Will it work?
Caroline Spillane, Engineers Ireland
This idea has definite merit. There are very many examples of this model working in Europe and further afield. Dublin city competes with numerous cities overseas and it is important for Dublin to have investment so that it can compete on an international level. If Dublin could raise its own finances, this might free up capital for investment from central government in other areas of the country. However, there will always be an effective subvention from the capital to other areas, where providing services such as broadband requires more investment.
Cliff Taylor, economics columnist
An interesting one. This requires a fundamental recasting of the role and powers of a local authority. Debt raising has been the preserve of national government. This again requires powers to devolve from the centre to local level. The cost is hard to quantify. It is important to ensure that Dublin debt would not cost more to raise than national debt. And this requires a guaranteed income flow to make repayments. Local property tax would be one source, but more revenue raising powers would need to devolve to Dublin as well. The idea of local people investing in bonds from their local area is interesting. Would the benefit outweigh the cost? It would all depend on the efficiency of raising the money and of spending it. It is unlikely to fly politically in a country where Dublin is already seen as getting the bulk of the economic recovery dividend. But some way needs to be found to address the huge investment deficit in Dublin more quickly.
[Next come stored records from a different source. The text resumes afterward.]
(* ===== verification/Lcg.v ===== *)
(** Linear congruential generators and bit rotations modulo [2^w].

    The arithmetic behind [get_random_unique_u32] and [get_random_unique_u16]
    ([nbase/nbase_rnd.c]): an LCG with multiplier [1 mod 4] and odd increment
    has full period [2^w] (Hull-Dobell), and affine maps with an odd multiplier,
    rotations and xor with a key are injective on [w]-bit words. *)

From S2P Require Import Prelude.

Section lcg.
Context (a c : Z).

(** [1 + a + ... + a^(n-1)] *)
Fixpoint geom (n : nat) : Z :=
  match n with O => 0 | S n' => a * geom n' + 1 end.

Lemma geom_pow n : (a - 1) * geom n = a ^ Z.of_nat n - 1.
Proof.
  induction n as [|n IH]; simpl geom; [simpl; lia|].
  rewrite Nat2Z.inj_succ, Z.pow_succ_r by lia. nia.
Qed.

Lemma geom_add n m : geom (n + m) = a ^ Z.of_nat m * geom n + geom m.
Proof.
  induction m as [|m IH]; simpl geom.
  - rewrite Nat.add_0_r. lia.
  - rewrite Nat.add_succ_r. simpl geom. rewrite IH, Nat2Z.inj_succ, Z.pow_succ_r by lia. nia.
Qed.

Lemma geom_double m : geom (m + m) = geom m * (a ^ Z.of_nat m + 1).
Proof. rewrite geom_add. lia. Qed.

(** The unreduced [n]-th iterate of [x -> a * x + c]. *)
Fixpoint affine_iter (n : nat) (x : Z) : Z :=
  match n with O => x | S n' => a * affine_iter n' x + c end.

Lemma affine_iter_closed n x :
  affine_iter n x = x + geom n * ((a - 1) * x + c).
Proof.
  induction n as [|n IH]; simpl; [lia|]. rewrite IH.
  pose proof (geom_pow n). nia.
Qed.

Context (Ha : (4 | a - 1)).

Lemma pow_mod4 n : (4 | a ^ Z.of_nat n - 1).
Proof. rewrite <- geom_pow. by apply Z.divide_mul_l. Qed.

Lemma geom_parity n : (2 | geom n - Z.of_nat n).
Proof.
  destruct Ha as [b Hb].
  induction n as [|n [k IH]]; [by exists 0|]. simpl geom.
  exists (2 * b * geom n + k). rewrite Nat2Z.inj_succ.
  replace a with (1 + b * 4) by lia. lia.
Qed.

Lemma odd_coprime_pow2 x w : Z.Odd x -> 0 <= w -> Z.coprime (2 ^ w) x.
Proof.
  intros [k ->] Hw. apply Z.coprime_pow_l; [done|].
  apply Z.bezout_1_gcd. exists (- k), 1. lia.
Qed.

(** Gauss's lemma with the odd factor on the right. *)
Lemma pow2_divide_odd x y w :
  Z.Odd y -> 0 <= w -> (2 ^ w | x * y) -> (2 ^ w | x).
Proof.
  intros Hy Hw H. apply (Z.gauss _ y); [by rewrite Z.mul_comm|].
  by apply odd_coprime_pow2.
Qed.

Lemma geom_divide (w n : nat) : (2 ^ Z.of_nat w | geom n) -> (2 ^ Z.of_nat w | Z.of_nat n).
Proof.
  revert n. induction w as [|w IH]; intros n H; [by apply Z.divide_1_l|].
  rewrite Nat2Z.inj_succ, Z.pow_succ_r in H |- * by lia.
  assert (2 | Z.of_nat n) as [m Hm].
  { destruct (geom_parity n) as [k Hk]. destruct H as [l Hl].
    exists (l * 2 ^ Z.of_nat w - k). lia. }
  set (m' := Z.to_nat m). assert (n = m' + m')%nat as -> by lia.
  rewrite geom_double in H.
  destruct (pow_mod4 m') as [q Hq].
  assert (a ^ Z.of_nat m' + 1 = 2 * (2 * q + 1)) as E by lia. rewrite E in H.
  assert ((2 ^ Z.of_nat w | geom m')) as H'.
  { apply (pow2_divide_odd _ (2 * q + 1)); [by exists q|lia|].
    destruct H as [l Hl]. exists l. nia. }
  apply IH in H' as [l Hl]. exists l. lia.
Qed.

Lemma geom_pow2_divide (w : nat) : (2 ^ Z.of_nat w | geom (2 ^ w)).
Proof.
  induction w as [|w IH]; [by apply Z.divide_1_l|].
  rewrite Nat2Z.inj_succ, Z.pow_succ_r by lia.
  replace (2 ^ S w)%nat with (2 ^ w + 2 ^ w)%nat by (simpl; lia).
  rewrite geom_double. destruct IH as [l Hl].
  destruct (pow_mod4 (2 ^ w)) as [q Hq]. exists (l * (2 * q + 1)).
  rewrite Hl. nia.
Qed.

Context (Hc : Z.Odd c).

Lemma affine_iter_fix (w n : nat) x :
  affine_iter n x mod 2 ^ Z.of_nat w = x mod 2 ^ Z.of_nat w ->
  (2 ^ Z.of_nat w | Z.of_nat n).
Proof.
  intros H. apply geom_divide. rewrite affine_iter_closed in H.
  apply (pow2_divide_odd _ ((a - 1) * x + c)); [|lia|].
  2: { apply (Z.mod_divide _ (2 ^ Z.of_nat w)); [lia|].
    replace (geom n * ((a - 1) * x + c)) with (x + geom n * ((a - 1) * x + c) - x) by lia.
    rewrite Zminus_mod, H, Z.sub_diag. done. }
  destruct Ha as [b Hb], Hc as [d Hd]. exists (2 * b * x + d). lia.
Qed.

Lemma affine_iter_period (w : nat) x :
  affine_iter (2 ^ w) x mod 2 ^ Z.of_nat w = x mod 2 ^ Z.of_nat w.
Proof.
  rewrite affine_iter_closed. destruct (geom_pow2_divide w) as [q ->].
  replace (x + q * 2 ^ Z.of_nat w * ((a - 1) * x + c))
    with (x + q * ((a - 1) * x + c) * 2 ^ Z.of_nat w) by lia.
  by rewrite Z_mod_plus_full.
Qed.
End lcg.

(** ** The maps of one round, on [w]-bit words *)

Definition affine (w a c x : Z) : Z := (a * x + c) mod 2 ^ w.

Definition rotl (w k x : Z) : Z := Z.lor (wrap w (Z.shiftl x k)) (Z.shiftr x (w - k)).

Lemma affine_in_word w a c x : 0 <= w -> in_word w (affine w a c x).
Proof. apply wrap_bound. Qed.

Lemma affine_inj w a c x y :
  0 <= w -> Z.Odd a -> in_word w x -> in_word w y ->
  affine w a c x = affine w a c y -> x = y.
Proof.
  intros Hw Ho Hx Hy H. unfold affine in H.
  assert ((2 ^ w | x - y)) as [k Hk].
  { apply (pow2_divide_odd _ a); [done..|]. rewrite Z.mul_comm.
    apply (Z.mod_divide _ (2 ^ w)); [unfold in_word in *; lia|].
    replace (a * (x - y)) with ((a * x + c) - (a * y + c)) by lia.
    rewrite Zminus_mod, H, Z.sub_diag. done. }
  unfold in_word in *. assert (k = 0) by nia. nia.
Qed.

Lemma rotl_in_word w k x : 0 <= k <= w -> in_word w x -> in_word w (rotl w k x).
Proof.
  intros Hk Hx. apply in_word_lor; [lia| |].
  - apply wrap_bound. lia.
  - apply in_word_shiftr; [lia|done].
Qed.

Lemma rotl_testbit w k x i :
  0 <= k <= w -> in_word w x -> 0 <= i < w ->
  Z.testbit (rotl w k x) i = Z.testbit x (if i <? k then i + (w - k) else i - k).
Proof.
  intros Hk Hx Hi. unfold rotl, wrap. testbits.
  destruct (Z.ltb_spec i k).
  - by rewrite (Z.testbit_neg_r x (i - k)) by lia.
  - rewrite (in_word_testbit w x (i + (w - k))) by (done || lia). apply orb_false_r.
Qed.

Lemma rotl_inj w k x y :
  0 <= k <= w -> in_word w x -> in_word w y -> rotl w k x = rotl w k y -> x = y.
Proof.
  intros Hk Hx Hy H. apply (testbit_inj_word w); [lia|done|done|]. intros i Hi.
  destruct (Z_lt_dec i (w - k)) as [Hlt|Hge].
  - assert (Z.testbit (rotl w k x) (i + k) = Z.testbit (rotl w k y) (i + k)) as E by by rewrite H.
    rewrite !rotl_testbit in E by (done || lia).
    destruct (Z.ltb_spec (i + k) k); [lia|]. by replace (i + k - k) with i in E by lia.
  - assert (Z.testbit (rotl w k x) (i - (w - k)) = Z.testbit (rotl w k y) (i - (w - k))) as E
      by by rewrite H.
    rewrite !rotl_testbit in E by (done || lia).
    destruct (Z.ltb_spec (i - (w - k)) k); [|lia].
    by replace (i - (w - k) + (w - k)) with i in E by lia.
Qed.

Lemma lxor_inj x y t : Z.lxor x t = Z.lxor y t -> x = y.
Proof.
  intros H. rewrite <- (Z.lxor_0_r x), <- (Z.lxor_0_r y), <- (Z.lxor_nilpotent t).
  by rewrite <- !Z.lxor_assoc, H.
Qed.

(** ** Injective maps on an initial segment are surjective *)

Lemma inj_surj_below (n : nat) (f : nat -> Z) :
  (forall i, (i < n)%nat -> 0 <= f i < Z.of_nat n) ->
  (forall i j, (i < n)%nat -> (j < n)%nat -> f i = f j -> i = j) ->
  forall v, 0 <= v < Z.of_nat n -> exists i, (i < n)%nat /\ f i = v.
Proof.
  intros Hb Hi v Hv.
  assert (forall x, x ∈ seqZ 0 (Z.of_nat n) -> x ∈ f <$> seq 0 n) as Hincl.
  { assert (NoDup (f <$> seq 0 n)) as Hnd.
    { apply NoDup_fmap_2_strong; [|apply NoDup_seq].
      intros x y Hx Hy. rewrite elem_of_seq in Hx, Hy. apply Hi; lia. }
    assert ((f <$> seq 0 n) ≡ₚ seqZ 0 (Z.of_nat n)) as Hp.
    { apply submseteq_length_Permutation.
      - apply NoDup_submseteq; [done|]. intros x [i [-> Hx]]%list_elem_of_fmap.
        rewrite elem_of_seq in Hx. apply elem_of_seqZ. specialize (Hb i). lia.
      - rewrite length_fmap, length_seq, length_seqZ. lia. }
    intros x Hx. by rewrite Hp. }
  destruct (proj1 (list_elem_of_fmap f (seq 0 n) v)) as [i [-> Hx]].
  { apply Hincl, elem_of_seqZ. lia. }
  exists i. rewrite elem_of_seq in Hx. split; [lia|done].
Qed.

(** ** The sequence of states, and of tweaked outputs *)

Section affine_seq.
Context (w : nat) (a c : Z) (Ha : (4 | a - 1)) (Hc : Z.Odd c).
Let W := Z.of_nat w.

Definition affine_seq (n : nat) (x : Z) : Z := Nat.iter n (affine W a c) x.

Lemma affine_seq_closed n x : in_word W x -> affine_seq n x = affine_iter a c n x mod 2 ^ W.
Proof.
  intros Hx. unfold affine_seq. induction n as [|n IH]; simpl.
  - symmetry. by apply Z.mod_small.
  - rewrite IH. unfold affine.
    by rewrite <- Zplus_mod_idemp_l, Zmult_mod_idemp_r, Zplus_mod_idemp_l.
Qed.

Lemma affine_seq_in_word n x : in_word W x -> in_word W (affine_seq n x).
Proof. intros Hx. rewrite affine_seq_closed by done. apply wrap_bound. lia. Qed.

Lemma affine_seq_add n m x : affine_seq (n + m) x = affine_seq n (affine_seq m x).
Proof. apply Nat.iter_add. Qed.

Lemma affine_seq_distinct i j x :
  in_word W x -> (i < j)%nat -> Z.of_nat (j - i) < 2 ^ W ->
  affine_seq i x <> affine_seq j x.
Proof.
  intros Hx Hij Hd He.
  replace j with ((j - i) + i)%nat in He by lia. rewrite affine_seq_add in He.
  set (y := affine_seq i x) in *.
  assert (in_word W y) as Hy by by apply affine_seq_in_word.
  rewrite (affine_seq_closed _ y) in He by done.
  assert ((2 ^ W | Z.of_nat (j - i))) as Hdiv.
  { apply (affine_iter_fix a c Ha Hc w (j - i) y). fold W. rewrite <- He.
    symmetry. by apply Z.mod_small. }
  apply Z.divide_pos_le in Hdiv; lia.
Qed.

Lemma affine_seq_period n i x :
  in_word W x -> Z.of_nat n = 2 ^ W -> affine_seq (i + n) x = affine_seq i x.
Proof.
  intros Hx Hn. rewrite affine_seq_add. f_equal.
  rewrite affine_seq_closed by done.
  replace n with (2 ^ w)%nat.
  - unfold W. rewrite (affine_iter_period a c Ha). by apply Z.mod_small.
  - apply Nat2Z.inj. rewrite Hn, Nat2Z.inj_pow. done.
Qed.

(** An injective tweak of the states keeps all of this. *)
Context (perm : Z -> Z).
Context (Hpw : forall x, in_word W x -> in_word W (perm x)).
Context (Hpi : forall x y, in_word W x -> in_word W y -> perm x = perm y -> x = y).

Definition tweaked (x : Z) (n : nat) : Z := perm (affine_seq (S n) x).

Lemma tweaked_distinct i j x :
  in_word W x -> (i < j)%nat -> Z.of_nat (j - i) < 2 ^ W -> tweaked x i <> tweaked x j.
Proof.
  intros Hx Hij Hd He. apply Hpi in He; [|by apply affine_seq_in_word..].
  revert He. apply affine_seq_distinct; [done|lia|].
  by replace (S j - S i)%nat with (j - i)%nat by lia.
Qed.

Lemma tweaked_period n i x :
  in_word W x -> Z.of_nat n = 2 ^ W -> tweaked x (i + n) = tweaked x i.
Proof.
  intros Hx Hn. unfold tweaked. f_equal. by apply (affine_seq_period n (S i) x).
Qed.

Lemma tweaked_onto x v :
  in_word W x -> in_word W v ->
  exists i, Z.of_nat i < 2 ^ W /\ tweaked x i = v.
Proof.
  intros Hx Hv. unfold in_word in Hv.
  remember (Z.to_nat (2 ^ W)) as N eqn:EN.
  assert (Z.of_nat N = 2 ^ W) as HN by (rewrite EN; apply Z2Nat.id; lia). clear EN.
  destruct (inj_surj_below N (tweaked x)) with (v := v) as [i [Hi <-]].
  - intros i Hi. rewrite HN. apply Hpw, affine_seq_in_word, Hx.
  - intros i j Hi Hj He. destruct (Nat.lt_trichotomy i j) as [Hl|[->|Hl]]; [|done|].
    + exfalso. revert He. apply tweaked_distinct; [done..|lia].
    + exfalso. symmetry in He. revert He. apply tweaked_distinct; [done..|lia].
  - lia.
  - exists i. split; [lia|done].
Qed.
End affine_seq.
Frances Ruane, former ESRI director
This idea focuses on new financial resources. Many cities issue bonds successfully, so there is good evidence on how this might work in Dublin and there is expertise nationally (in the National Treasury Management Agency, for example) that could be drawn on. But the first step is to have the right projects for funding and Dublin City Council is starting from a very challenging place, given the boom/crash/boom sequence since 2000. Assuming that the right projects were identified, the cost of implementing this proposal should not be significant.